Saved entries
-----

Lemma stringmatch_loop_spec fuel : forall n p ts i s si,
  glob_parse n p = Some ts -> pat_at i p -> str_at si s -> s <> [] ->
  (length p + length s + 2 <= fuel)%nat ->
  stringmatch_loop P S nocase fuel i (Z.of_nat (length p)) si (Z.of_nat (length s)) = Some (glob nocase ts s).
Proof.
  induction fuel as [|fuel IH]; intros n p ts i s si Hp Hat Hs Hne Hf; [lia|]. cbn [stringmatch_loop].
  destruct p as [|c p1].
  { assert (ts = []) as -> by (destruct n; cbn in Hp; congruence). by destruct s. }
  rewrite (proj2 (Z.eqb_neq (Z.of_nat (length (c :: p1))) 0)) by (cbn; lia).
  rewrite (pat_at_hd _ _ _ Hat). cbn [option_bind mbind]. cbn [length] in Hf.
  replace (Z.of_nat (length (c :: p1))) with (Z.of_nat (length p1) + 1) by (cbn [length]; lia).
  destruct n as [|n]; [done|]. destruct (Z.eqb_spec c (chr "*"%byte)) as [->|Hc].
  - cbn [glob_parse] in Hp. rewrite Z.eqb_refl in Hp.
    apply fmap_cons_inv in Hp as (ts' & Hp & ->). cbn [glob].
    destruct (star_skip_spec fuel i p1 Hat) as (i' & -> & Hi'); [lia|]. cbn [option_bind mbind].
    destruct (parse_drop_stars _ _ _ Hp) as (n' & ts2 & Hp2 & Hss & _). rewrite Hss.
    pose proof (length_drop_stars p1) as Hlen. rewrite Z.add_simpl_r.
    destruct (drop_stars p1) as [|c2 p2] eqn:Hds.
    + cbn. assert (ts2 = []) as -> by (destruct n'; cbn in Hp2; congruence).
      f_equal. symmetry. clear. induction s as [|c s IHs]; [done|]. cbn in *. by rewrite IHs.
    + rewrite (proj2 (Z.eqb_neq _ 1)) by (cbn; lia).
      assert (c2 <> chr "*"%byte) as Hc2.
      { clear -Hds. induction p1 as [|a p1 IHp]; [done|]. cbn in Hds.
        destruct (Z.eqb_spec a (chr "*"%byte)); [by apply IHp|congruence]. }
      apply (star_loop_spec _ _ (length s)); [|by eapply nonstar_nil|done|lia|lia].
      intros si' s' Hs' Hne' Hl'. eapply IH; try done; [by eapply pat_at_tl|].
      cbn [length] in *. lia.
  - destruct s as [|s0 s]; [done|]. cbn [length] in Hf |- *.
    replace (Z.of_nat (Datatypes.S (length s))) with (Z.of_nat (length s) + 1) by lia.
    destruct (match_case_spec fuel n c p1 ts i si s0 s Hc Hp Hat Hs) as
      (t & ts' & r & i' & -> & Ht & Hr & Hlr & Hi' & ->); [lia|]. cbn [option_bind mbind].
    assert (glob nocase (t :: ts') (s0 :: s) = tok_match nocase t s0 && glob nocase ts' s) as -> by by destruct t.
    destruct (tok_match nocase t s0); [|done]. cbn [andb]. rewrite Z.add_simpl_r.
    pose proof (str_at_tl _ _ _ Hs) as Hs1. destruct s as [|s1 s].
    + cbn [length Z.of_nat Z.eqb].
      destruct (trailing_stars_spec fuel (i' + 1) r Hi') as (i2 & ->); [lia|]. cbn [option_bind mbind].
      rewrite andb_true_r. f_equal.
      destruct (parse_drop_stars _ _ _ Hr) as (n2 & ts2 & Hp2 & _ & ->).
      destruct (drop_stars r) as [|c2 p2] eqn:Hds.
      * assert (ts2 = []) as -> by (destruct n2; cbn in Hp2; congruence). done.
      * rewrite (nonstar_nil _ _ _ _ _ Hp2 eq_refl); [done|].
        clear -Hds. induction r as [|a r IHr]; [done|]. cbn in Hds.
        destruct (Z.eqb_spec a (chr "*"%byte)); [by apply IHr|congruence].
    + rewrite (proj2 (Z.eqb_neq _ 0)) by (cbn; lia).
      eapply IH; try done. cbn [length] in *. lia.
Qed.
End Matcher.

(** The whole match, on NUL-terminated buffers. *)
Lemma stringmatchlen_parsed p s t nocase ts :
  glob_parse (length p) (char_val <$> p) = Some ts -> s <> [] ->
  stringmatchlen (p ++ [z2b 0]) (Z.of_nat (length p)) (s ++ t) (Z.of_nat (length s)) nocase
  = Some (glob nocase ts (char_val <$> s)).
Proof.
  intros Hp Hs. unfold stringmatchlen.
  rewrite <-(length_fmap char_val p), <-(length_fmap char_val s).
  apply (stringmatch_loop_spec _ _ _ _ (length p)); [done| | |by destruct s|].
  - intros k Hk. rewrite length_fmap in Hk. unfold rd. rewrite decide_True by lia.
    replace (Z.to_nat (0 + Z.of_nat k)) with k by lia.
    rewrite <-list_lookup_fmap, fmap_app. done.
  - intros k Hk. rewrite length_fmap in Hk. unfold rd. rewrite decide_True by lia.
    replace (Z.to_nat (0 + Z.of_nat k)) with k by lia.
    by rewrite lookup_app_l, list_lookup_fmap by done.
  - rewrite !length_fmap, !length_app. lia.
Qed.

-----

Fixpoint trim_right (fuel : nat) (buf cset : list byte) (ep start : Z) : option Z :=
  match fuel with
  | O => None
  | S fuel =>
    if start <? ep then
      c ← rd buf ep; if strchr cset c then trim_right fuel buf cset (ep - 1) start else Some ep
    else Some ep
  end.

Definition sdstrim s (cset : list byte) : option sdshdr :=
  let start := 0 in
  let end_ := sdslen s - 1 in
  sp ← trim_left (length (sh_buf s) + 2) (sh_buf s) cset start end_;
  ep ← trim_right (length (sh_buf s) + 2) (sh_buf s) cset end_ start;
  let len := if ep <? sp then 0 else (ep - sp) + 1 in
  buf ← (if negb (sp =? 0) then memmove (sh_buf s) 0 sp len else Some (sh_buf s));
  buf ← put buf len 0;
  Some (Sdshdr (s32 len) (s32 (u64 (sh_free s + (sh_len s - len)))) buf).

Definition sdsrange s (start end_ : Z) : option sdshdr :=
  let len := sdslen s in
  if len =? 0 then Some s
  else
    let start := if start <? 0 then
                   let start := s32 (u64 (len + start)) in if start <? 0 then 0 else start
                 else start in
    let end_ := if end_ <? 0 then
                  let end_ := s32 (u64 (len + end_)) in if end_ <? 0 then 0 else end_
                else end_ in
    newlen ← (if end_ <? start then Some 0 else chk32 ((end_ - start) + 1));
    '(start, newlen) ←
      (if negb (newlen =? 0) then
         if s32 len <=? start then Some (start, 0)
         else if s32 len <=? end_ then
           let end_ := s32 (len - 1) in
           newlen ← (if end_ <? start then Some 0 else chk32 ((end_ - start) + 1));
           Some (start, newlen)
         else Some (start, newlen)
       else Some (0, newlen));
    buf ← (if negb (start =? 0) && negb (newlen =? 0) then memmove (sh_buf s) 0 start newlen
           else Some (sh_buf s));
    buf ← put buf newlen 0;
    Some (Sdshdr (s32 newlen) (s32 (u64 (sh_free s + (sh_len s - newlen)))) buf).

-----

(WORK REQUEST) With the line that has "buf ← (if negb (start" as the first and the line that has "Some (Sdshdr (s32 newlen)" as the last, repeat exactly that run of lines above and no more.

(EXERCISE OUTPUT)
    buf ← (if negb (start =? 0) && negb (newlen =? 0) then memmove (sh_buf s) 0 start newlen
           else Some (sh_buf s));
    buf ← put buf newlen 0;
    Some (Sdshdr (s32 newlen) (s32 (u64 (sh_free s + (sh_len s - newlen)))) buf).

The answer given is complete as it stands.